「ディケンズの分解メス」の限界
この時の青年の心理は複雑でした。今になって振り返ってみても、分析するのが非常に難しいくらいに。
なので、ここに書かれている文章が当時の青年の心理を100%完璧に表現しているとは思わないでください(そもそも、人の心を100%的確に言葉にするだなんて不可能でしょうけど…)
1.「あの人」に対して、なんらかの非常に強い想いを持っていた。
2.ただし、その想いは「愛」とか「恋」とかいうものとは違っていたかも知れないし、ある意味でそれらを超越していたとも言える。
3.もしかしたら、望んでいたのは「作者」と「読者」の関係かも知れない。
4.この時の青年は「結婚したい」という願望を持ちつつ、同時に「束縛されたくない」という思いも持っていた。
5.そして、「結婚」は人生において最大の束縛であり、結婚は人生の墓場であるとも考えていた。
6.青年は「作家としての人生」と「人としての人生」を同時に歩もうとしており、その矛盾に苦しんでいた。
7.青年の持つ能力は「拡大」であり、エネルギーの続く限り無限に人々に触れ、自分の心の世界を拡大していく。
8.対して、あの人の持っていた能力は「安定」であり、自らを犠牲にしてでも、自分の身の回りにいる人たちに全力を尽くして守ろうとする。
9.2人の能力は相反するモノであり、このままだと溶け合わない。
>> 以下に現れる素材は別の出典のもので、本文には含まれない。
(** The names of the legacy Ingress and of the instance's own differ. *)
Lemma legacy_name_differs instance src suffix : src ≠ "" → validSource instance src →
  (src +:+ suffix)%string ≠ (Server_Name instance +:+ suffix)%string.
Proof using Type.
  intros Hne [?|[Hn _]] E; [done|]. apply Hn. apply (f_equal chars) in E. rewrite !chars_app in E.
  by apply app_inv_tail, chars_inj in E.
Qed.

Lemma adoptLegacyResources_run instance s :
  let ns := Meta_Namespace (Server_Meta instance) in
  let st := GetAdoptStorageSource instance in
  let nw := GetAdoptNetworkingSource instance in
  let k := (ns, (st +:+ "-pvc")%string) in
  let '(s', r) := adoptLegacyResources SetControllerReference now instance s in
  adoptionFrame instance s s' ∧
  (stored (pvcs s') k ≠ stored (pvcs s) k → quiescent ns st s') ∧
  if bool_decide (validSource instance st ∧ validSource instance nw)
  then ∀ res, r = Ok res → (requeue res = false → storageAdopted instance s') ∧ networkingAdopted instance s'
  else r = Ok noRequeue ∧ sameStores s s' ∧
       IsConditionTrue (Some (status s')) ConditionTypeAdoptionConfigInvalid = true.
Proof.
  cbv zeta. unfold adoptLegacyResources. set (st := GetAdoptStorageSource instance).
  set (nw := GetAdoptNetworkingSource instance). destruct (_ && _) eqn:Hempty.
  { apply andb_true_iff in Hempty as [Hst%bool_decide_eq_true Hnw%bool_decide_eq_true].
    split; [apply adoptionFrame_status, clearInvalid_same|]. split; [done|].
    rewrite bool_decide_true by (split; by left). intros res [= <-].
    split; [intros _ Hn|intros Hn]; by destruct Hn. }
  pose proof (validateAdoptionSources_run instance (status s) st nw) as Hv.
  unfold mbind at 1, M_bind. destruct (validateAdoptionSources now (status s) _ st nw) as [st1 valid].
  destruct Hv as [Hv Hst1]. rewrite (bool_decide_ext _ (valid = true)) by done.
  destruct valid; cbn [negb].
  2:{ destruct Hst1 as [Hc Ht]. split; [by apply (adoptionFrame_status _ _ (λ _, st1))|].
      split; [done|]. split; [done|]. split; [done|exact Ht]. }
  subst st1. rewrite bool_decide_true by done.
  set (s0 := withStatus (λ _, status s) s).
  rewrite (bindM_step _ _ _ _ _ (eq_refl : setStatus _ s0 = (withStatus _ s0, Ok tt))).
  set (s1 := withStatus _ s0).
  assert (Hc : sameButConditions [ConditionTypeAdoptionConfigInvalid] (status s) (status s1)) by apply clearInvalid_same.
  pose proof (adoptStorageSource_run instance s1) as Hs. cbv zeta in Hs. fold st in Hs.
  destruct (adoptStorageSource now instance st s1) as [s2 r2] eqn:E2. rewrite (bindM_step _ _ _ _ _ E2).
  destruct Hs as ((Hsv & Hin & Hpo) & Hcs & Hd & Hp & Hq & Hok).
  destruct r2 as [res|e].
  2:{ unfold adoptionFrame. split_and!; try done.
      - rewrite Hsv. apply rewrote_refl.
      - rewrite Hin. apply rewrote_refl.
      - split; [|by rewrite (proj2 Hcs), (proj2 Hc)]. intros t Ht. rewrite (proj1 Hcs), (proj1 Hc); set_solver. }
  pose proof (adoptNetworkingSource_run instance s2) as Hn. cbv zeta in Hn. fold nw in Hn.
  destruct (adoptNetworkingSource _ now instance nw s2) as [s3 r3] eqn:E3. rewrite (bindM_step _ _ _ _ _ E3).
  destruct Hn as ((Hpv & Hde & Hpo2) & Hcn & Hs & Hi & Hok2).
  assert (Hframe : adoptionFrame instance s s3).
  { unfold adoptionFrame. rewrite Hpv, Hde, Hpo2, Hpo. rewrite Hsv in Hs. rewrite Hin in Hi. split_and!; try done.
    split; [|by rewrite (proj2 Hcn), (proj2 Hcs), (proj2 Hc)].
    intros t Ht. rewrite (proj1 Hcn), (proj1 Hcs), (proj1 Hc); set_solver. }
  assert (Hq3 : stored (pvcs s3) (Meta_Namespace (Server_Meta instance), (st +:+ "-pvc")%string) ≠
                stored (pvcs s) (Meta_Namespace (Server_Meta instance), (st +:+ "-pvc")%string) →
                quiescent (Meta_Namespace (Server_Meta instance)) st s3).
  { rewrite Hpv. intros Hne. specialize (Hq Hne). unfold quiescent, noLegacyPods. by rewrite Hde, Hpo2. }
  destruct r3 as [[]|e]; [|done]. split_and!; [done..|].
  intros res' [= <-]. split; [|done]. intros Hr. destruct (requeue res) eqn:Hrq; [congruence|].
  unfold storageAdopted in *. fold st. intros Hne o Ho. rewrite Hpv in Ho. destruct (Hok eq_refl Hne o Ho) as [Hl Hcd].
  split; [done|]. unfold IsConditionTrue in *. by rewrite (proj1 Hcn) by decided.
Qed.
End adoption.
けれども、上手い方法を見つけ出せば、お互いの欠点を埋め、長所を伸ばし、よい影響を与え合って生きていけた。
10.この時の2人の関係は、まるで「アリとキリギリス」
11.あの人は、自分のすぐ側にいて、やさしくしてくれる人を好きになってしまう性格だった。
12.2人は遠く離れた場所に住んでいた。
13.もしも、2人が一緒になるなら、どちらかが自分の夢を諦めなければならない公算が非常に高い。
14.青年が作家としての人生を捨てて、東京に引っ越し、マジメに働いてお金を稼いでくる。あるいは、あの人が学校の先生を辞めて青年の家の近くで生活する…などといった形で。
まだまだいくらでもあります。
青年は、当時の「ディケンズの分解メス」の能力を最大限に使い、限界地点まで想像力を駆使しました。
「過去にあった出来事」「現在の状況」「未来に起こりうる問題への対応策」などなど。
その結果…
疲れ果ててしまいました。
「一体、自分が何を望んでるのか?」「あの人とどうなりたいのか?」「どんな未来が一番幸せになれるのか?」わからなくなってしまったのです。
物凄くシンプルに語れば、「『作家としての人生』と『人としての人生』両方を幸せにする手段を見つけ出すコトができなかった」のです。これが、当時の「ディケンズの分解メス」の限界でした。